The market for new display forms and the experiences and services they can afford is vast. Already, there are over two billion owners of smartphones, with analysts expecting this to increase dramatically over the next 5-10 years, and existing users upgrading. Our work will be the very start of a highly novel surface that could revolutionise this market in the longer term, with the successors of the materials and interaction styles we investigate finding their way onto devices everyone in the world owns. We would expect companies, including start-ups and spin-outs, to exploit this work with direct benefit to the health of the UK economy and employment. We are keen to see this project lead to such tangible outcomes, and have previously had success with transferring advanced output technologies to spin-outs (e.g., see ultrahaptics.com).

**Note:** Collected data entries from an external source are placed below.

(** *** Registering a stream *)
Definition with_channel (s : Session M) : Session M :=
  set_shared (clone_frame_tx (new_data_channel (s_shared s)).2) s.

Lemma register_stream_eq id s :
  register_stream id s
  = (stream_new id (sh_next (s_shared s)) (s_config s),
     insert_stream id (mkStreamState (sh_next (s_shared s)) false) (with_channel s)).
Proof. done. Qed.

Lemma with_channel_chan s k :
  chan (with_channel s) k
  = if decide (k = sh_next (s_shared s)) then mkChanView [] None 1 1 else chan s k.
Proof.
  unfold chan, data_channel. simpl. case_decide as Hk.
  - subst k. by rewrite lookup_insert_eq; simpl; rewrite unbounded_view.
  - by rewrite lookup_insert_ne by done.
Qed.

(** What the new session looks like: the entry is fresh, the others keep theirs. *)
Lemma registered_chan id s i e :
  session_wf s -> s_streams (register_stream id s).2 !! i = Some e ->
  (i = id /\ e = mkStreamState (sh_next (s_shared s)) false /\
     chan (register_stream id s).2 (ss_data_tx e) = mkChanView [] None 1 1) \/
  (i <> id /\ s_streams s !! i = Some e /\
     chan (register_stream id s).2 (ss_data_tx e) = chan s (ss_data_tx e)).
Proof.
  intros Hwf. rewrite register_stream_eq. unfold insert_stream.
  cbn [snd]. rewrite drop_entry_streams. simpl. rewrite drop_entry_chan.
  intros Hi. apply lookup_insert_Some in Hi as [[<- <-]|[Hne Hi]].
  - left. split; [done|]. split; [done|]. simpl.
    assert (Hc : chan (set_streams (<[id:=mkStreamState (sh_next (s_shared s)) false]>
                    (s_streams s)) (with_channel s)) (sh_next (s_shared s))
                 = mkChanView [] None 1 1).
    { change (chan (with_channel s) (sh_next (s_shared s)) = mkChanView [] None 1 1).
      by rewrite with_channel_chan, decide_True. }
    destruct (s_streams s !! id) as [old|] eqn:Hold; [|done].
    pose proof (wf_alloc s Hwf id old Hold). by rewrite decide_False by lia.
  - right. split; [done|]. split; [done|].
    assert (Hc : chan (set_streams (<[id:=mkStreamState (sh_next (s_shared s)) false]>
                    (s_streams s)) (with_channel s)) (ss_data_tx e)
                 = chan s (ss_data_tx e)).
    { change (chan (with_channel s) (ss_data_tx e) = chan s (ss_data_tx e)).
      pose proof (wf_alloc s Hwf i e Hi). by rewrite with_channel_chan, decide_False by lia. }
    destruct (s_streams s !! id) as [old|] eqn:Hold; [|done].
    rewrite decide_False; [done|]. intros Heq. apply Hne. by eapply wf_inj.
Qed.

Lemma register_shared id s :
  sh_next (s_shared (register_stream id s).2) = S (sh_next (s_shared s)) /\
  s_incoming (register_stream id s).2 = s_incoming s /\
  sh_state (s_shared (register_stream id s).2) = sh_state (s_shared s).
Proof.
  rewrite register_stream_eq. unfold insert_stream. simpl.
  by destruct (s_streams s !! id).
Qed.

Lemma register_wf id s : session_wf s -> session_wf (register_stream id s).2.
Proof.
  intros Hwf. pose proof (register_shared id s) as (Hn & Hinc & _).
  split; rewrite ?Hn, ?Hinc; try apply Hwf; intros i.
  - intros e Hi. apply registered_chan in Hi as [(_ & -> & _)|(_ & Hi & _)];
      [simpl; lia| |done]. pose proof (wf_alloc s Hwf i e Hi). lia.
  - intros i' e e' Hi Hi' Heq.
    apply registered_chan in Hi as [(-> & -> & _)|(_ & Hi & _)]; [| |done];
    apply registered_chan in Hi' as [(-> & -> & _)|(_ & Hi' & _)]; try done;
      simpl in Heq.
    + pose proof (wf_alloc s Hwf i' e' Hi'). lia.
    + pose proof (wf_alloc s Hwf i e Hi). lia.
    + by eapply (wf_inj s Hwf).
  - intros e Hi. apply registered_chan in Hi as [(_ & _ & ->)|(_ & Hi & ->)]; [done| |done].
    by apply (wf_sender s Hwf i).
  - intros e Hi. apply registered_chan in Hi as [(_ & _ & ->)|(_ & Hi & ->)]; [done| |done].
    by apply (wf_unbounded s Hwf i).
  - intros e Hi. apply registered_chan in Hi as [(_ & -> & _)|(_ & Hi & _)]; [done| |done].
    by apply (wf_flag s Hwf i).
Qed.

Lemma inbox_register id s i :
  session_wf s ->
  inbox (register_stream id s).2 i = if decide (i = id) then Some [] else inbox s i.
Proof.
  intros Hwf. unfold inbox.
  destruct (s_streams (register_stream id s).2 !! i) as [e|] eqn:Hi.
  - destruct (registered_chan id s i e Hwf Hi) as [(-> & -> & Hc)|(Hne & Hi' & Hc)].
    + rewrite decide_True by done. unfold fmap, option_fmap, option_map.
      by rewrite Hc.
    + rewrite decide_False by done. rewrite Hi'. unfold fmap, option_fmap, option_map.
      by rewrite Hc.
  - rewrite register_stream_eq in Hi. unfold insert_stream in Hi.
    simpl in Hi. rewrite drop_entry_streams in Hi. simpl in Hi.
    apply lookup_insert_None in Hi as [Hi Hne].
    rewrite decide_False by congruence. by rewrite Hi.
Qed.
End table.

(** ** Dispatch of incoming frames, abstractly

    The abstract session is, for each stream identifier, the chunks that arrived for an
    open stream and were not taken yet.  [live] tells whether the reader of the stream
    the frame is for still exists. *)
Section abstract_session.
Definition inboxes : Type := Z -> option (list bytes).

Definition set_inbox (id : Z) (v : option (list bytes)) (a : inboxes) : inboxes :=
  fun i => if decide (i = id) then v else a i.

(** The identifiers a session of this role accepts from its peer. *)
Definition peer_id (is_client : bool) (id : Z) : bool :=
  negb (id =? 0) && (id mod 2 =? (if is_client then 0 else 1)).

Definition spec_frame (is_client live : bool) (f : Frame) (a : inboxes) : inboxes :=
  let id := stream_id f in
  match cmd f with
  | Syn => if peer_id is_client id then
             match a id with None => set_inbox id (Some []) a | Some _ => a end
           else a
  | Fin => set_inbox id None a
  | Psh => match a id, data f with
           | None, _ | _, [] => a
           | Some q, d => set_inbox id (if live then Some (q ++ [d]) else None) a
           end
  | Nop | Upd _ _ => a
  end.

Definition spec_result (is_client : bool) (f : Frame) (a : inboxes) : Result unit :=
  let id := stream_id f in
  match cmd f with
  | Syn => if peer_id is_client id then
             match a id with
             | None => Ok tt
             | Some _ => Err (StreamAlreadyExists id)
             end
           else Err (InvalidStreamId id)
  | _ => Ok tt
  end.

(** Only the stream a frame is for can change, and equal abstract sessions stay
    equal. *)
Lemma spec_frame_other c l f a i : i <> stream_id f -> spec_frame c l f a i = a i.
Proof.
  intros Hi. unfold spec_frame, set_inbox.
  repeat (split_goal_match; simplify_eq; try done).
Qed.

#[export] Instance spec_frame_proper c l f :
  Proper (pointwise_relation Z eq ==> pointwise_relation Z eq) (spec_frame c l f).
Proof.
  intros a a' Ha i. unfold spec_frame, set_inbox. rewrite (Ha (stream_id f)).
  repeat (split_goal_match; simplify_eq; try done); apply Ha.
Qed.
End abstract_session.

Section dispatch.
Context {B : BytesCrate} {BL : BytesLaws B}.
Context {F : FlumeCrate} {FL : FlumeLaws F} {N : NotifyCrate}.
Context {M : Type -> Type} `{FinMap Z M}.
Implicit Types s : Session M.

The improved ways a user can interact with ICT (from a better understanding of big data sets to eyes-free control of objects connected to the 'Internet of Things' (IoT)) will have significant impacts on the perceived quality of life of populations. For specific application areas there could be even greater benefits: for example, consider a surgeon manipulating a keyhole surgery tool during an operation where the tool is controlled by a mobile surface. As she focuses on a tumour in the patient's colon, the deformable surface generates an appropriately shaped tweezer element, the size and form adapted dynamically to the tumour's characteristics. Or, consider a partially sighted user who can read enlarged text on a mobile but has great difficulty presently in operating sliders, selectors or switches on the UI, for instance. The hands-in surface enhances the communication channel by providing a range of non-visual cues including, for example, tangible size and shape of controls.

While we expect the full and sustained impacts of our work to be in the long term (i.e., 10 years out and beyond), we expect many of our discoveries to be applied quickly via existing platforms and new devices in the short to medium terms. For example, the work that will look at providing direct manipulation of IoT-connected objects will inform implementations possible today: e.g., pointing a mobile at an overhead projector might generate a photorealistic rendering of the focusing knob on a conventional touch screen that the user can manipulate (as opposed to the tangible, deformed control possible in the advanced displays envisaged here). Alternatively, a malleable surface peripheral could be produced and connected to a conventional mobile to provide additional hands-in interactions without integration into the smartphone itself. We see, then, many varied possibilities of such products and services, and impacts on the economy within a short timeframe.

We also anticipate significant impacts on the UK's capability to lead in this emerging field of innovation. There are relatively few groups in the UK focusing on advances in materials to extend user experience and interaction (with Co-I Subramanian's being one of these). Our work will enhance the profile and standing of this important set of activities in the UK, developing people with skills and outlooks that can shape and take the opportunities that these new platforms will enable.